» **TASK ITEM**:
Your answer must contain each line of the data, copied exactly.

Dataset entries

(** [ext] bytes and the handles [others] belong to other users of the pool. *)
Record store_inv g p outs others (ext : Z) m oc : Prop := {
  si_entry k : match entries g !! k with Some e => entry_ok p e (m !! k) | None => m !! k = None end;
  si_outs : Forall2 (holder_ok p) outs oc;
  si_pool : pool_ok p ((handle <$> carriers g outs) ++ others);
  si_charge : charged_bytes p = ext + sum_over charge (carriers g outs);
  si_kind : Forall (fun s => br_kind (reservation s) = KReassembly ∧ 0 < charge s) (carriers g outs);
  si_active : active_count g = wrap_u64 (blen (tabled g));
  si_total : total_bytes g = wrap_u64 (sum_over charge (tabled g));
  si_ext : 0 <= ext }.

(** ** Transport *)

Lemma represents_move p p' live live' a fed s :
  represents p live a fed → backing a = Some s → pool_ok p' (handle s :: live') →
  handle_slice p' (handle s) = handle_slice p (handle s) → represents p' live' a fed.
Proof.
  intros [? ? ? (s' & buf & Hb & Hok & Hl & Hsl & Hrest) ? ? ?] Hs Hok' Hsame. split; try done.
  rewrite Hs in Hb. simplify_eq. exists s', buf. by rewrite Hsame.
Qed.

Lemma pool_ok_pick p live h : h ∈ live → pool_ok p live → ∃ rest, pool_ok p (h :: rest) ∧ live ≡ₚ h :: rest.
Proof.
  intros [l1 [l2 ->]]%list_elem_of_split Hok. exists (l1 ++ l2).
  assert (l1 ++ h :: l2 ≡ₚ h :: l1 ++ l2) as Hp by solve_Permutation.
  split; [by eapply ok_perm|done].
Qed.

(** A backing's bytes are the same wherever its handle reads the same. *)
Section move.
Context (p p' : P) (live : list H).
Context (Hok : ∀ h, h ∈ live → ∃ rest, pool_ok p' (h :: rest)) (Hrd : same_reads live p p').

» **WRITTEN REPLY**:
(** [ext] bytes and the handles [others] belong to other users of the pool. *)
Record store_inv g p outs others (ext : Z) m oc : Prop := {
  si_entry k : match entries g !! k with Some e => entry_ok p e (m !! k) | None => m !! k = None end;
  si_outs : Forall2 (holder_ok p) outs oc;
  si_pool : pool_ok p ((handle <$> carriers g outs) ++ others);
  si_charge : charged_bytes p = ext + sum_over charge (carriers g outs);
  si_kind : Forall (fun s => br_kind (reservation s) = KReassembly ∧ 0 < charge s) (carriers g outs);
  si_active : active_count g = wrap_u64 (blen (tabled g));
  si_total : total_bytes g = wrap_u64 (sum_over charge (tabled g));
  si_ext : 0 <= ext }.

(** ** Transport *)

Lemma represents_move p p' live live' a fed s :
  represents p live a fed → backing a = Some s → pool_ok p' (handle s :: live') →
  handle_slice p' (handle s) = handle_slice p (handle s) → represents p' live' a fed.
Proof.
  intros [? ? ? (s' & buf & Hb & Hok & Hl & Hsl & Hrest) ? ? ?] Hs Hok' Hsame. split; try done.
  rewrite Hs in Hb. simplify_eq. exists s', buf. by rewrite Hsame.
Qed.

Lemma pool_ok_pick p live h : h ∈ live → pool_ok p live → ∃ rest, pool_ok p (h :: rest) ∧ live ≡ₚ h :: rest.
Proof.
  intros [l1 [l2 ->]]%list_elem_of_split Hok. exists (l1 ++ l2).
  assert (l1 ++ h :: l2 ≡ₚ h :: l1 ++ l2) as Hp by solve_Permutation.
  split; [by eapply ok_perm|done].
Qed.

(** A backing's bytes are the same wherever its handle reads the same. *)
Section move.
Context (p p' : P) (live : list H).
Context (Hok : ∀ h, h ∈ live → ∃ rest, pool_ok p' (h :: rest)) (Hrd : same_reads live p p').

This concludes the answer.